Glutathione (GSH) is the most abundant antioxidant found in living organisms and has multiple functions, most of which maintain cellular redox homeostasis. GSH preserves sufficient levels of cysteine and detoxifies xenobiotics while also conferring therapeutic resistance to cancer cells. However, GSH metabolism plays both beneficial and pathogenic roles in a variety of malignancies. It is crucial to the removal and detoxification of carcinogens, and alterations in this pathway can have a profound effect on cell survival. Excess GSH promotes tumor progression, where elevated levels correlate with increased metastasis. In this review, we discuss recent studies that focus on deciphering the role of GSH in tumor initiation and progression as well as mechanisms underlying how GSH imparts treatment resistance to growing cancers. Targeting GSH synthesis/utilization therefore represents a potential means of rendering tumor cells more susceptible to different treatment options such as chemotherapy and radiotherapy.

Figure 1.

Maintenance of redox homeostasis in normal versus cancer cells. (A) Cells maintain a balance of antioxidants against ROS generated by the different physiological processes. (B) Cellular (Li et al., 2014a) redox states are maintained by modulating ROS production and elimination. Under normal conditions, cells maintain homeostasis by producing enough antioxidants to balance ROS production.

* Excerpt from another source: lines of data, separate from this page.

(** The counts by cylinder and position say where the free blocks are. *)
Lemma count_blocks c (p : Z -> bool) n : n = bsum (fun h => if p h then is_full (bv (cg_blksfree c) h) else 0) ->
  (n <> 0 -> exists h, 0 <= h < nblk /\ p h = true /\ bv (cg_blksfree c) h = full (fs_frag fs)) /\ 0 <= n /\
  forall h, 0 <= h < nblk -> p h = true -> bv (cg_blksfree c) h = full (fs_frag fs) -> 0 < n.
Proof.
  intros ->. destruct (bsum_pos (fun h => if p h then is_full (bv (cg_blksfree c) h) else 0)) as (H1 & H2 & H3).
  { intros h _. unfold is_full, b2z. destruct (p h); [destruct (_ =? _)|]; lia. }
  split; [|split; [done|]].
  - intros Hne. destruct (H2 Hne) as (h & Hh & Hf). cbv beta in Hf. exists h. split; [done|]. destruct (p h); [|lia]. split; [done|].
    unfold is_full in Hf. by destruct (Z.eqb_spec (bv (cg_blksfree c) h) (full (fs_frag fs))).
  - intros h Hh Hp Hv. specialize (H3 h Hh). cbv beta in H3. rewrite Hp, Hv in H3. unfold is_full at 1 in H3. rewrite Z.eqb_refl in H3. cbn in H3. lia.
Qed.

Lemma rot_heads_chain c r e : In e (rot_heads c r) -> exists row, fs_postbl fs !! Z.to_nat (c mod fs_cpc fs) = Some row /\ within row r = true /\
  at_ row r <> -1 /\ rot_heads c r = chain (S (Z.to_nat nblk)) (at_ row r).
Proof.
  unfold rot_heads. destruct (fs_postbl fs !! _) as [row|]; [|done]. destruct (within row r) eqn:E; [|done].
  destruct (Z.eqb_spec (at_ row r) (-1)); [done|]. intros _. by exists row.
Qed.

Lemma alloccgblk_ok c bpref st s : rot_ok -> cg_ok c -> free_blocks c -> 0 <= bpref -> 0 <= cg_cgx c -> fs_csp st !! Z.to_nat (cg_cgx c) = Some s ->
  exists h c', alloccgblk c bpref st = Ret (cg_cgx c * fs_fpg fs + h * fs_frag fs, c', after (nbfree_by (-1)) (cg_cgx c) s st) /\
    block_taken c c' h /\ preferred c bpref h.
Proof.
  intros Hrot H Hfree Hbp Hx Hs. pose proof frag_pos_. destruct (sb_fpg Hsb) as [Hfpg _]. pose proof (sb_disk Hsb) as (D1 & D2 & _). unfold alloccgblk, preferred.
  set (b0 := bpref mod fs_fpg fs / fs_frag fs).
  destruct (Z.eqb_spec bpref 0) as [->|Hne].
  { destruct (blk_norot_ok (cg_rotor c) c st s H Hfree) as (h & c' & E & Hb & Hf); [apply H|done|done|]. exists h, c'.
    split; [done|]. split; [done|]. split; [by intros _|]. do 3 (split; [intros ?; congruence|]). intros ?; congruence. }
  assert (Hb0 : 0 <= b0 < nblk).
  { unfold b0. pose proof (Z.mod_pos_bound bpref (fs_fpg fs) Hfpg) as Hm. rewrite fpg_eq in Hm at 3.
    split; [apply Z.div_pos; lia|]. apply Z.div_lt_upper_bound; lia. }
  assert (dtogd (blknum bpref) = b0 * fs_frag fs) as ->.
  { unfold dtogd, b0. rewrite blknum_eq, fpg_eq. replace (bpref mod (nblk * fs_frag fs)) with ((bpref / fs_frag fs) mod nblk * fs_frag fs + bpref mod fs_frag fs)
      by (rewrite (Z.mul_comm nblk), Z.rem_mul_r by lia; lia).
    rewrite Z.div_add_l, (Z.div_small (bpref mod _)), Z.add_0_r by (lia || apply Z.mod_pos_bound; lia).
    replace (bpref - bpref mod fs_frag fs) with (bpref / fs_frag fs * fs_frag fs) by (pose proof (Z.div_mod bpref (fs_frag fs)); lia).
    by rewrite Z.mul_mod_distr_r by lia. }
  rewrite (fragstoblks_eq (b0 * fs_frag fs)), Z.div_mul by lia.
  rewrite isblock_ok by first [apply (sb_frag Hsb)|apply H|lia|apply map_room; [done|rewrite fpg_eq; nia]]. bind. fold (bv (cg_blksfree c) b0).
  destruct (Z.eqb_spec (bv (cg_blksfree c) b0) (full (fs_frag fs))) as [Ev|Ev].
  { destruct (blk_gotit_ok b0 c st s H Hb0 Ev Hx Hs) as (c' & -> & R). exists b0, c'. split; [done|]. split; [by split|]. do 4 (split; [by intros|]). by intros. }
  change (~ whole c b0) in Ev. fold (cyl b0). fold (rpos b0). pose proof (ok_cyl _ H b0 Hb0) as Hcl. assert (Hc0 : 0 <= cyl b0) by (apply cyl_nonneg; nia).
  set (near := exists h2, 0 <= h2 < nblk /\ whole c h2 /\ cyl h2 = cyl b0).
  assert (Hnorot : forall p, 0 <= p -> (fs_cpc fs = 0 /\ near /\ p = howmany (fs_spc fs * cyl b0) NSPF) \/
      (p = b0 * fs_frag fs /\ forall h2, 0 <= h2 < nblk -> cyl h2 = cyl b0 -> bv (cg_blksfree c) h2 <> full (fs_frag fs)) ->
    exists h c', blk_norot p c st = Ret (cg_cgx c * fs_fpg fs + h * fs_frag fs, c', after (nbfree_by (-1)) (cg_cgx c) s st) /\
    block_taken c c' h /\ (bpref = 0 -> first_from (search_from c (cg_rotor c)) (whole c) h) /\ (bpref <> 0 -> whole c b0 -> h = b0) /\
    (bpref <> 0 -> ~ whole c b0 -> near -> fs_cpc fs <> 0 -> cyl h = cyl b0 /\ forall h2, 0 <= h2 < nblk -> whole c h2 -> cyl h2 = cyl b0 -> (rpos h - rpos b0) mod fs_nrpos fs <= (rpos h2 - rpos b0) mod fs_nrpos fs) /\
    (bpref <> 0 -> ~ whole c b0 -> near -> fs_cpc fs = 0 -> first_from (search_from c (howmany (fs_spc fs * cyl b0) NSPF)) (whole c) h) /\
    (bpref <> 0 -> ~ whole c b0 -> ~ near -> first_from (search_from c (b0 * fs_frag fs)) (whole c) h)).
  { intros p Hp Hno. destruct (blk_norot_ok p c st s H Hfree Hp Hx Hs) as (h & c' & E & Hb & Hf). exists h, c'. split; [done|]. split; [done|].
    split; [done|]. split; [done|]. destruct Hno as [(Hc & Hn & ->)|[-> Hno]]; [do 2 (split; [by intros|]); by intros|].
    assert (Hfar : ~ near) by (intros (h2 & Hh2 & Hv2 & Hc2); by apply (Hno h2)). split; [by intros|]. split; [by intros|]. by intros. }
  rewrite rd_ok by lia. bind. pose proof (count_blocks c (fun h => cyl h =? cyl b0) _ (ok_tot _ H (cyl b0) ltac:(lia))) as (T1 & T2 & T3).
  destruct (Z.eqb_spec (at_ (cg_blktot c) (cyl b0)) 0) as [E0|E0].
  { apply Hnorot; [nia|]. right. split; [done|]. intros h2 Hh2 Hc2 Hv2. specialize (T3 h2 Hh2). rewrite Hc2, Z.eqb_refl in T3. specialize (T3 eq_refl Hv2). lia. }
  destruct (Z.eqb_spec (fs_cpc fs) 0) as [Ecpc|Ecpc].
  { apply Hnorot; [unfold howmany, NSPF; apply Z.div_pos; nia|]. left. split; [done|]. split; [|done].
    destruct (T1 E0) as (h2 & Hh2 & Hc2 & Hv2). exists h2. split; [done|]. split; [done|]. by apply Z.eqb_eq. }
  destruct (rdl_some (cg_blks c) (cyl b0)) as (row & Erow & ->); [rewrite (ok_rows _ H); lia|]. bind.
  destruct (ok_blks _ H (cyl b0) row Erow Hc0) as [Hrl Hrow].
  destruct (rpos_search_ok row (rpos b0) Hrl (rpos_range _)) as (i & -> & Hi & Hmin & Hmax). bind. rewrite rd_ok by lia. bind.
  rewrite Z.gtb_ltb. destruct (Z.ltb_spec 0 (at_ row i)) as [Hpos|Hnpos].
  - destruct (count_blocks c (fun h => (cyl h =? cyl b0) && (rpos h =? i)) _ (Hrow i Hi)) as (P1 & _ & _).
    destruct P1 as (h1 & Hh1 & Hp1 & Hv1); [lia|]. rewrite andb_true_iff, !Z.eqb_eq in Hp1. destruct Hp1 as [Hc1 Hr1].
    destruct Hrot as [|[Hcpc Hrot]]; [done|]. pose proof (proj2 (Hrot h1 h1 Hh1) (conj Hh1 (conj eq_refl eq_refl))) as Hin1. rewrite Hc1, Hr1 in Hin1.
    destruct (rot_heads_chain _ _ _ Hin1) as (prow & Epr & Hw & Hn1 & Hch).
    rewrite (rdl_ok _ _ prow) by (done || apply Z.mod_pos_bound; lia). bind. rewrite within_spec in Hw. rewrite rd_ok by done. bind.
    destruct (Z.eqb_spec (at_ prow i) (-1)); [done|]. rewrite fragstoblks_eq. change (fs_fpg fs / fs_frag fs) with nblk. fold (cycle (cyl b0)).
    assert (Hel : forall e, In e (chain (S (Z.to_nat nblk)) (at_ prow i)) -> 0 <= cycle (cyl b0) + e < nblk /\ cyl (cycle (cyl b0) + e) = cyl b0 /\ rpos (cycle (cyl b0) + e) = i).
    { intros e He. rewrite <- Hch in He. rewrite <- Hc1, <- Hr1. apply (Hrot h1 _ Hh1). rewrite Hc1, Hr1. by replace (cycle (cyl b0) + e - cycle (cyl b0)) with e by lia. }
    destruct (rot_chain_ok c (cycle (cyl b0)) H (S (Z.to_nat nblk)) (at_ prow i)) as (e & -> & He & Hve).
    { intros e He. by apply Hel. }
    { exists (h1 - cycle (cyl b0)). rewrite <- Hch. split; [done|]. by replace (cycle (cyl b0) + (h1 - cycle (cyl b0))) with h1 by lia. }
    bind. destruct (Hel e He) as (Hh & Hch' & Hrp). destruct (blk_gotit_ok (cycle (cyl b0) + e) c st s H Hh Hve Hx Hs) as (c' & -> & R).
    exists (cycle (cyl b0) + e), c'. split; [done|]. split; [by split|]. split; [done|]. split; [done|].
    assert (Hnear : near) by (exists h1; by split). split; [|split; by intros]. intros _ _ _ _. split; [done|]. intros h2 Hh2 Hv2 Hc2. rewrite Hrp. apply (Hmin Hpos); [apply rpos_range|].
    destruct (count_blocks c (fun h => (cyl h =? cyl b0) && (rpos h =? rpos h2)) _ (Hrow (rpos h2) (rpos_range _))) as (_ & _ & P3).
    apply (P3 h2 Hh2); [|done]. by rewrite Hc2, !Z.eqb_refl.
  - apply Hnorot; [nia|]. right. split; [done|]. intros h2 Hh2 Hc2 Hv2.
    destruct (count_blocks c (fun h => (cyl h =? cyl b0) && (rpos h =? rpos h2)) _ (Hrow (rpos h2) (rpos_range _))) as (_ & _ & P3).
    specialize (Hmax ltac:(lia) (rpos h2) (rpos_range _)). specialize (P3 h2 Hh2). rewrite Hc2, !Z.eqb_refl in P3. specialize (P3 eq_refl Hv2). lia.
Qed.

(** ** The mounted file system *)
Definition sum_cs (l : list csum) : csum := foldr add_cs (Cs 0 0 0 0) l.

(** A group the code can use. *)
Definition group (st : mount) (g : Z) (c : cgrp) : Prop :=
  0 <= g /\ cgs st !! Z.to_nat g = Some c /\ cg_chkmagic c = true /\ unreadable g = false.
Definition usable (st : mount) (g : Z) : Prop := exists c, group st g c.
(** Fragment [b] of the file system is free. *)
Definition free (st : mount) (b : Z) : Prop := exists c, group st (dtog b) c /\ bit (cg_blksfree c) (dtogd b) = true.

Record st_ok (st : mount) : Prop := StOk {
  st_lens : Z.of_nat (length (cgs st)) = fs_ncg fs /\ Z.of_nat (length (fs_csp st)) = fs_ncg fs;
  st_group : forall g c, group st g c -> cg_cgx c = g /\ cg_ok c /\ fs_csp st !! Z.to_nat g = Some (cg_cs c);
  st_total : fs_cstotal st = sum_cs (fs_csp st);
  st_pos : Forall (fun s => 0 <= cs_nbfree s /\ 0 <= cs_nffree s) (fs_csp st);
  st_free : forall b, free st b -> fs_frag fs <= b < fs_size fs }.

Lemma add_cs_comm a b c : add_cs a (add_cs b c) = add_cs b (add_cs a c).
Proof. unfold add_cs. cbn. f_equal; lia. Qed.
Lemma add_cs_assoc a b c : add_cs a (add_cs b c) = add_cs (add_cs a b) c.
Proof. unfold add_cs. cbn. f_equal; lia. Qed.
Lemma sum_insert d s : forall l i, l !! i = Some s -> sum_cs (<[i := add_cs d s]> l) = add_cs d (sum_cs l).
Proof.
  induction l as [|x l IH]; intros [|i] E; cbn in *; [done|done| |].
  - injection E as ->. unfold add_cs. cbn. f_equal; lia.
  - fold (sum_cs (<[i := add_cs d s]> l)). fold (sum_cs l). by rewrite IH, add_cs_comm by done.
Qed.

(** The counts outside the group have moved by [d]. *)
Definition moved (d : csum) (g : Z) (st st' : mount) : Prop :=
  (exists s, fs_csp st !! Z.to_nat g = Some s /\ fs_csp st' = <[Z.to_nat g := add_cs d s]> (fs_csp st)) /\
  fs_cstotal st' = add_cs d (fs_cstotal st) /\ cgs st' = cgs st /\ fs_optim st' = fs_optim st.

Lemma after_moved d g s st : fs_csp st !! Z.to_nat g = Some s -> moved d g st (after d g s st).
Proof. intros E. split; [by exists s|done]. Qed.
Lemma moved_trans d1 d2 g st1 st2 st3 : moved d1 g st1 st2 -> moved d2 g st2 st3 -> moved (add_cs d2 d1) g st1 st3.
Proof.
  intros ((s & E1 & H1) & H2 & H3 & H4) ((s' & E1' & H1') & H2' & H3' & H4'). rewrite H1, list_lookup_insert_eq in E1' by (by apply lookup_lt_Some in E1).
  injection E1' as <-. split; [exists s; split; [done|]|].
  - by rewrite H1', H1, list_insert_insert_eq, add_cs_assoc.
  - rewrite H2', H2, add_cs_assoc, H3', H4'. done.
Qed.

Lemma group_div g x : 0 <= x < fs_fpg fs -> dtog (g * fs_fpg fs + x) = g /\ dtogd (g * fs_fpg fs + x) = x.
Proof.
  intros H. unfold dtog, dtogd. rewrite Z.div_add_l, (Z.div_small x), Z.add_0_r by lia. split; [done|].
  rewrite Z.add_comm, Z.mod_add by lia. by apply Z.mod_small.
Qed.
Lemma group_mod g x : (g * fs_fpg fs + x) mod fs_frag fs = x mod fs_frag fs.
Proof. pose proof frag_pos_. rewrite fpg_eq. replace (g * (nblk * fs_frag fs) + x) with (x + g * nblk * fs_frag fs) by ring. apply Z.mod_add. lia. Qed.
Lemma group_place b : 0 <= dtogd b < fs_fpg fs /\ b = dtog b * fs_fpg fs + dtogd b.
Proof. destruct (sb_fpg Hsb). unfold dtog, dtogd. split; [apply Z.mod_pos_bound; lia|]. pose proof (Z.div_mod b (fs_fpg fs)). lia. Qed.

However, because of hypoxia and metabolic alterations in cancer cells, increased amounts of ROS are generated, which are counteracted by enhanced antioxidant responses. However, when this balance is disrupted, high ROS levels can disrupt normal cellular machinery, triggering cell death.

Figure 2.

De novo biosynthesis of GSH. GSH is generated from glutamic acid, cysteine, and glycine in two successive ATP-dependent enzymatic steps. First, γ-glutamylcysteine is synthesized by a GCL, a reaction consuming glutamic acid and cysteine, and forming a γ-peptide bond. The second step is catalyzed by GSS, adding glycine to the C terminus of γ-glutamylcysteine, resulting in the final GSH product.

Figure 3.

Steps of GSH production and utilization. GGT is a membrane-bound enzyme that catalyzes the degradation of extracellular GSH, favoring the production of constituent amino acids for the synthesis of intracellular GSH. It also catalyzes the transfer of the glutamyl moiety of GSH, linked through the glutamate γ-carboxylic acid, to acceptor molecules including amino acids and peptides. Other steps of regulation include the expression levels of transporters of glutamate (ASCT2) and cystine (xCT).